The Mission
The regional president knew something was off.
The team had good people. Strong technical skills. Everyone showed up ready to work. But when it came to holding each other accountable across functions, things got soft. Land, construction, and sales operated in separate lanes. Handoffs weren't always clean. Issues that should have been resolved at the leadership level kept bubbling up.
The division was performing fine. But fine wasn't the goal. The goal was to become the regional A-Team that set the standard for growth across the company.
The Starting Point
The team completed an initial 5 Behaviors assessment. The results confirmed what the president suspected:
Trust, conflict, and commitment were mid-range. Not terrible, but not where they needed to be.
Accountability was in the low range. Leaders weren't consistently challenging each other or their direct reports. The result? Misalignment, rework, and frustrated stakeholders.
The bigger concern wasn't the scores themselves. It was what would happen if nothing changed. Without intervention, insights from a one-time workshop would fade. Old habits would return. The team would stay good but never become great.
Constraints
Strategy
The approach had to be practical, not theoretical.

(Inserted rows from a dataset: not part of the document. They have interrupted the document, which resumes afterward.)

(** A block read and given back unchanged. *)
Lemma peek_txn {A} bl own V s m (f : mem -> A) : txn i st n bl own V D P s -> 0 <= m < 0x80000000 -> m ∉ own.*2 ->
  Z.of_nat (length bl + length own) < NBUF -> (forall d d', beq d d' -> f d = f d') ->
  exists s', (bp <- bread ROOTDEV m ;; a <- gets (fun s => f (b_data (k_bufs s bp))) ;; brelse bp ;; ret a) s = Ok (f (V m)) s' /\
    txn i st n bl own V D P s' /\ tframe s s'.
Proof.
  intros T Hm Ho Hl Hf. destruct (bread_txn _ _ _ _ _ _ _ _ _ m T Hm Ho ltac:(by right)) as (b & s1 & E1 & T1 & F1 & Hd).
  destruct (brelse_txn _ _ _ _ _ _ _ _ _ _ _ T1 (clean_txn _ _ _ _ _ T Ho)) as (s2 & E2 & T2 & F2). exists s2. split; [|split; [done|by apply (tframe_trans _ s1)]].
  rewrite (bind_ok _ _ _ _ _ E1). erewrite bind_ok by reflexivity. rewrite (bind_ok _ _ _ _ _ E2). by rewrite (Hf _ _ Hd).
Qed.

(** A block of the file that is there. *)
Lemma bmap_have bl V ip x s bn : at_inode bl [] V ip x s -> inode_ok st sb V x -> fs_bitmap st sb V ->
  0 <= bn < MAXFILE -> block_at V x bn <> 0 -> Z.of_nat (length bl) < NBUF ->
  exists s', bmap ip bn s = Ok (block_at V x bn) s' /\ at_inode bl [] V ip x s' /\ tframe s s'.
Proof.
  intros A I F Hbn Hne Hl. pose proof A as [T Hs Hx]. unfold bmap. rewrite (bind_ok _ _ _ _ _ (inode_of_run ip s)), Hx.
  destruct (Z.ltb_spec bn NDIRECT) as [Hd|Hd].
  { rewrite block_at_direct in * by done. rewrite (proj2 (Z.eqb_neq _ _) Hne). exists s. split; [done|]. split; [done|apply tframe_refl]. }
  destruct (Z.ltb_spec (bn - NDIRECT) NINDIRECT) as [_|H]; [|unfold MAXFILE in Hbn; lia].
  assert (i_addrs x NDIRECT <> 0) as Hi by (intros H; by rewrite block_at_none in Hne).
  rewrite (proj2 (Z.eqb_neq _ _) Hi). rewrite block_at_indirect in * by done. set (m := i_addrs x NDIRECT) in *.
  erewrite bind_ok by reflexivity. rewrite (proj2 (Z.eqb_neq _ _) Hi), (in_dev _ _ _ _ I).
  destruct (data_block V x m I F (owns_ind V x Hi)) as (Hm & _).
  destruct (peek_txn bl [] V s m (fun d => load32 d (4 * (bn - NDIRECT))) T Hm (not_elem_of_nil _) ltac:(cbn [length]; lia)) as (s' & E & T' & F').
  { intros d d' Hdd. apply load32_beq; [done|flia|flia]. }
  exists s'. split; [|split; [by eapply at_tframe|done]]. apply bind_inv in E as (bp & s1 & E1 & E). apply bind_inv in E as (a & s2 & E2 & E).
  apply bind_inv in E as ([] & s3 & E3 & E). injection E as -> ->.
  unfold bmap_entry. rewrite (bind_ok _ _ _ _ _ E1). unfold bget32. rewrite (bind_ok _ _ _ _ _ E2). rewrite (proj2 (Z.eqb_neq _ _) Hne).
  erewrite bind_ok by reflexivity. by rewrite (bind_ok _ _ _ _ _ E3).
Qed.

Instead of a one-and-done workshop, we designed 6 coaching sprints that tackled real issues the team identified. Systems gaps. Cross-functional handoffs. Value to stakeholders. Every sprint used live scenarios from land, construction, and sales to keep learning grounded in day-to-day work.
We built everything on a framework called TrustFlow. It gave the team a way to surface trust breakdowns, reframe conflict as a leadership skill, and practice supportive accountability (high care plus high expectation).

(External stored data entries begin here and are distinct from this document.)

(* ===== verification/InodeLock.v ===== *)
(** * Locking inodes (kernel/fs.c, ilock and iunlock)

    [ilock] takes the sleep lock of an inode and, the first time, loads it
    from disk: what [iupdate] saved comes back. *)

From S2P Require Import Prelude Riscv Mem CString KState Sched Virtio DiskSpec Bio BioSpec Blocks Log LogSpec Txn StorageSpec Vm PhysMem Fs FsSpec Inode InodeSpec Dinode FileIO.

(** ** Sleep locks of inodes and the cache *)

Lemma quiet_itable s s' : quiet s s' -> k_itable s' = k_itable s.
Proof. intros [[A _] _ _ _ _]. exact (f_equal k_itable A). Qed.

Lemma quiet_sb s s' : quiet s s' -> k_sb s' = k_sb s.
Proof. intros [[A _] _ _ _ _]. exact (f_equal k_sb A). Qed.

Lemma quiet_ftable s s' : quiet s s' -> k_ftable s' = k_ftable s.
Proof. intros [[A _] _ _ _ _]. exact (f_equal k_ftable A). Qed.

Lemma quiet_user s s' : quiet s s' -> user_same s s'.
Proof. intros [A _ _ _ _]. by apply io_user. Qed.

Lemma blocks_quiet i pb own V D P s s' : blocks i pb own V D P s -> quiet s s' -> running i s' ->
  (forall b, k_sleeplocks s' (SL_buf b) = k_sleeplocks s (SL_buf b)) -> blocks i pb own V D P s'.
Proof.
  intros [(pin & l & BC & Hpin) [R Hh Hv] Ho Hpb HV HD HP] [Q1 Q2 Q3 Q4 Q5] R' Hl.
  assert (p_pid (k_procs s' i) = p_pid (k_procs s i)) as Hpid by apply proc_keep_pid, Q1. split; rewrite ?Q2, ?Q3, ?Q4; try done.
  - exists pin, l. split; [|done]. destruct BC. split; rewrite ?Q2, ?Q3; try done.
    + intros b Hb. rewrite Hl, Hpid. auto.
    + intros b Hb Hn. rewrite Hl. auto.
  - split; [done| |by rewrite Q5]. by rewrite (io_frame_held _ _ Q1).
  - intros m. rewrite <- HV. unfold view. by rewrite Q2, Q3.
Qed.

Lemma txn_quiet i st n bl own V D P s s' : txn i st n bl own V D P s -> quiet s s' -> running i s' ->
  (forall b, k_sleeplocks s' (SL_buf b) = k_sleeplocks s (SL_buf b)) -> txn i st n bl own V D P s'.
Proof.
  intros [B L G Ho Hc Hd] Q R Hl. assert (k_log s' = k_log s) as E by (destruct Q as [[A _] _ _ _ _]; exact (f_equal k_log A)).
  split; rewrite ?E; try done. by eapply blocks_quiet.
Qed.

(** [x'] is [x] with the fields of the disk inode [y]. *)
Record loaded (x x' y : inode) : Prop := {
  ld_dev : i_dev x' = i_dev x;
  ld_inum : i_inum x' = i_inum x;
  ld_ref : i_ref x' = i_ref x;
  ld_valid : i_valid x' = true;
  ld_type : i_type x' = i_type y;
  ld_major : i_major x' = i_major y;
  ld_minor : i_minor x' = i_minor y;
  ld_nlink : i_nlink x' = i_nlink y;
  ld_size : i_size x' = i_size y;
  ld_addrs : forall j, 0 <= j <= NDIRECT -> i_addrs x' j = i_addrs y j
}.

Section lock.
Context {LAY : Layout} {ENV : Env} {DSK : Disk}.
Variables (i st n : Z) (D : contents) (P : list contents).

Definition locked_by (ip : Z) (s : kstate) : Prop := k_sleeplocks s (SL_inode ip) = mkSleep true (p_pid (k_procs s i)).

Lemma take_ilock bl own V ip s : txn i st n bl own V D P s -> sl_locked (k_sleeplocks s (SL_inode ip)) = false ->
  exists s', acquiresleep (SL_inode ip) s = Ok tt s' /\ txn i st n bl own V D P s' /\ quiet s s' /\ locked_by ip s'.
Proof.
  intros T Hl. pose proof (bl_calm _ _ _ _ _ _ _ (tx_blocks _ _ _ _ _ _ _ _ _ T)) as [R Hh _].
  destruct (acquiresleep_run i (SL_inode ip) s R Hh Hl) as (s' & E & Q & R' & _ & HS). exists s'. split; [done|]. split.
  - eapply txn_quiet; [done..|]. intros b. by rewrite HS.
  - split; [done|]. unfold locked_by. rewrite HS, decide_True by done. f_equal. symmetry. apply proc_keep_pid, Q.
Qed.

(** [ilock] of an inode already in memory. *)
Lemma ilock_valid bl own V ip s : txn i st n bl own V D P s -> 1 <= i_ref (k_itable s ip) -> i_valid (k_itable s ip) = true ->
  sl_locked (k_sleeplocks s (SL_inode ip)) = false ->
  exists s', ilock ip s = Ok tt s' /\ txn i st n bl own V D P s' /\ quiet s s' /\ locked_by ip s'.
Proof.
  intros T Hr Hv Hl. destruct (take_ilock bl own V ip s T Hl) as (s' & E & T' & Q & HL). exists s'. split; [|done].
  unfold ilock. rewrite (bind_ok _ _ _ _ _ (inode_of_run ip s)), (proj2 (Z.ltb_ge _ _) Hr), (bind_ok _ _ _ _ _ E).
  rewrite (bind_ok _ _ _ _ _ (inode_of_run ip s')), (quiet_itable _ _ Q), Hv. done.
Qed.

Lemma iunlock_rule bl own V ip s : txn i st n bl own V D P s -> 1 <= i_ref (k_itable s ip) -> locked_by ip s ->
  exists s', iunlock ip s = Ok tt s' /\ txn i st n bl own V D P s' /\ quiet s s' /\ sl_locked (k_sleeplocks s' (SL_inode ip)) = false.
Proof.
  intros T Hr HL. pose proof (bl_calm _ _ _ _ _ _ _ (tx_blocks _ _ _ _ _ _ _ _ _ T)) as [R Hh _]. unfold locked_by in HL.
  unfold iunlock. rewrite (bind_ok _ _ _ _ _ (holdingsleep_run i (SL_inode ip) s R Hh ltac:(by rewrite HL) ltac:(by rewrite HL))).
  rewrite (bind_ok _ _ _ _ _ (inode_of_run ip s)), (proj2 (Z.ltb_ge _ _) Hr). cbn [negb orb].
  destruct (releasesleep_run i (SL_inode ip) s R Hh) as (s' & E & Q & R' & _ & HS). exists s'. split; [done|]. split.
  - eapply txn_quiet; [done..|]. intros b. by rewrite HS.
  - split; [done|]. by rewrite HS, decide_True.
Qed.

The goal wasn't just better team dynamics. It was to help each leader see their role as part of an interdependent ecosystem, not a silo. To understand how decisions in one area ripple across others. To clarify ownership and impact.
And critically, to position them as the region's A-Team for growth, responsible for cascading new behaviors down the leadership ladder.
Process Story: Key Decisions That Shifted Everything
Start with Connection, Not Competence
Before diving into accountability gaps, we ran a social bonding kickoff. Leaders shared stories. They saw each other as people first, titles second. This wasn't fluff. It set the tone for vulnerability and psychological safety that would make the hard conversations possible later.
Use Real Scenarios, Not Case Studies
Every coaching sprint tackled actual friction points the team brought to the table. A delayed land acquisition. A construction handoff that went sideways. A sales complaint about incomplete information.
We didn't use hypothetical examples. We worked through the messy, real situations they were dealing with that week.
Make Trust Visible with TrustFlow
We introduced a simple framework that showed how trust moves (or breaks) across the region. When land makes a promise to construction, trust flows. When construction misses a deadline without communicating, trust leaks.
The team started using this language in meetings. "Where's the trust breakdown here?" "How do we rebuild flow?"
Reframe Conflict as a Skill, Not a Problem
Early on, the team avoided hard conversations. We surfaced that pattern and reframed it. Healthy conflict isn't dysfunction. It's how high-performing teams make better decisions.
We practiced it. How to disagree without being disagreeable. How to challenge assumptions without attacking people. How to push back respectfully.
Build Systems Thinking Into Every Leader
We helped each leader map how their decisions ripple across the region. How a land deal structure affects construction timelines. How construction quality impacts sales close rates. How sales feedback should inform land strategy.
Leaders stopped thinking "my job is to optimize my function" and started thinking "my job is to optimize the system."
Design a Quarterly Maintenance Rhythm
At the end of the 6 months, we didn't just hand them a certificate. We challenged them to design a quarterly rhythm to fight the forgetting curve. Check-ins on trust. Accountability calibration. New leaders onboarding into the culture.
Results
The data told the story clearly.
But the numbers only tell part of the story.
The team developed a shared rhythm. Meetings became more focused. Cross-functional handoffs got cleaner. Leaders started coaching their own teams differently, using the same language and frameworks they'd learned.
Stakeholders noticed. Projects that used to stall started moving. Rework dropped. Complaints about misalignment decreased.
Most importantly, the team started operating as a true regional A-Team. They owned their role as culture-builders, not just operators. They modeled the behaviors they wanted to see across the region.
What's Next
The team committed to quarterly check-ins to maintain momentum and avoid the forgetting curve. New leaders joining the team will onboard into the same frameworks, language, and expectations.
They're also expanding systems thinking into how they plan community openings and manage purchasing workflows. The goal is to make their playbook scalable, so other regions can learn from what worked.
The California North team went from good to great. Now they're focused on staying great.
"We came in as a good group of individual leaders. We left with a shared language, stronger accountability, and a clearer sense that we're responsible for modeling the culture we want across the region."